## [REQUIRED ACTION]
Up through the line that contains "Definition round_to_53_bits (m", retype the entries exactly, beginning at the very first line.

## [Collected data]
============================================================

(** * djcontroller.js: the Mixxx mapping engine ([src/mapping/mixxx.ts])

    A shallow embedding of the mapping parser, the deck resolver, the MIDI
    decoder ([fromMidi]) and the MIDI encoder ([toMidi]), followed by the
    properties of the specification that concern them.

    JavaScript values are modelled as follows.
    - A [string] is a sequence of code units below 256 ([ascii]).
    - A [number] is [NaN], an infinity or an integer [Num z].  Every number
      the engine computes comes out of [parseInt] or out of a MIDI byte, so
      no fraction occurs.  A double holds an integer exactly only if 53
      significant bits suffice: [to_double] rounds an integer as the
      conversion to a Number does (to nearest, ties to even, [Infinity]
      from 2^1024 on), [parseInt] ends with it, and only integers it leaves
      alone are values.  Negative zero is identified with zero (they are
      [===]).
    - [undefined] and [null] are [None]; reading a property of either throws,
      which is the [Throw TypeError] of the [Completion] monad.
    - An object used as a dictionary is a [gmap string _].

    Of the repository only [src/mapping/mixxx.ts] is at hand.  The helper
    [xmlToObject] of [src/utils.ts] is taken as a parameter (the class
    [Flattener]) constrained by what spec 4.1 says of it, and the document
    parser [parseXml], an external package, as a function argument. *)

From Stdlib Require Import ZArith Ascii String List Lia.
From stdpp Require Import base option list strings gmap.

Local Open Scope string_scope.
Local Open Scope list_scope.
Local Open Scope Z_scope.

(** ** Numbers *)

Inductive number : Type :=
| NaN
| Num (z : Z)
| Infinity (negative : bool).

(** The integer [m >= 0] kept to 53 significant bits: the bits below them
    are rounded off, to the nearest multiple and to the even one on a tie. *)
Definition round_to_53_bits (m : Z) : Z :=
  let e := Z.log2 m - 52 in
  if e <=? 0 then m
  else
    let q := Z.shiftr m e in
    let r := Z.land m (Z.ones e) in
    let half := Z.shiftl 1 (e - 1) in
    let q' := if (half <? r) || ((r =? half) && Z.odd q) then q + 1 else q in
    Z.shiftl q' e.

(** The Number value of the integer [z] (ECMAScript 6.1.6.1): [z] rounded
    to a double, an infinity when the rounded magnitude reaches 2^1024. *)
Definition to_double (z : Z) : number :=
  let m := round_to_53_bits (Z.abs z) in
  if 2 ^ 1024 <=? m then Infinity (z <? 0) else Num (Z.sgn z * m).

(** The numbers that are values: [NaN], the infinities and the integers a
    double holds exactly. *)
Definition representable (a : number) : Prop :=
  match a with
  | Num z => to_double z = Num z
  | _ => True
  end.

(** [a === b] on numbers: [NaN] is equal to nothing, itself included. *)
Definition strict_eq (a b : number) : bool :=
  match a, b with
  | Num x, Num y => Z.eqb x y
  | Infinity s, Infinity s' => Bool.eqb s s'
  | _, _ => false
  end.

(** [a === b] where [b] may be [undefined] (an array read out of range). *)
Definition strict_eq_undef (a : number) (b : option number) : bool :=
  match b with
  | Some b' => strict_eq a b'
  | None => false
  end.

(** [a > 0] where [a] may be [undefined]: [undefined] converts to [NaN], and
    every comparison with [NaN] is false. *)
Definition gt_zero (a : option number) : bool :=
  match a with
  | Some (Num z) => Z.ltb 0 z
  | Some (Infinity negative) => negb negative
  | _ => false
  end.

(** ** Exceptions *)

Inductive JsError : Type :=
| TypeError
| XmlError (message : string).

Inductive Completion (A : Type) : Type :=
| Return (a : A)
| Throw (e : JsError).

Arguments Return {A} a.
Arguments Throw {A} e.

============================================================

## [TASK RESULT]
(** * djcontroller.js: the Mixxx mapping engine ([src/mapping/mixxx.ts])

    A shallow embedding of the mapping parser, the deck resolver, the MIDI
    decoder ([fromMidi]) and the MIDI encoder ([toMidi]), followed by the
    properties of the specification that concern them.

    JavaScript values are modelled as follows.
    - A [string] is a sequence of code units below 256 ([ascii]).
    - A [number] is [NaN], an infinity or an integer [Num z].  Every number
      the engine computes comes out of [parseInt] or out of a MIDI byte, so
      no fraction occurs.  A double holds an integer exactly only if 53
      significant bits suffice: [to_double] rounds an integer as the
      conversion to a Number does (to nearest, ties to even, [Infinity]
      from 2^1024 on), [parseInt] ends with it, and only integers it leaves
      alone are values.  Negative zero is identified with zero (they are
      [===]).
    - [undefined] and [null] are [None]; reading a property of either throws,
      which is the [Throw TypeError] of the [Completion] monad.
    - An object used as a dictionary is a [gmap string _].

    Of the repository only [src/mapping/mixxx.ts] is at hand.  The helper
    [xmlToObject] of [src/utils.ts] is taken as a parameter (the class
    [Flattener]) constrained by what spec 4.1 says of it, and the document
    parser [parseXml], an external package, as a function argument. *)

From Stdlib Require Import ZArith Ascii String List Lia.
From stdpp Require Import base option list strings gmap.

Local Open Scope string_scope.
Local Open Scope list_scope.
Local Open Scope Z_scope.

(** ** Numbers *)

Inductive number : Type :=
| NaN
| Num (z : Z)
| Infinity (negative : bool).

(** The integer [m >= 0] kept to 53 significant bits: the bits below them
    are rounded off, to the nearest multiple and to the even one on a tie. *)
Definition round_to_53_bits (m : Z) : Z :=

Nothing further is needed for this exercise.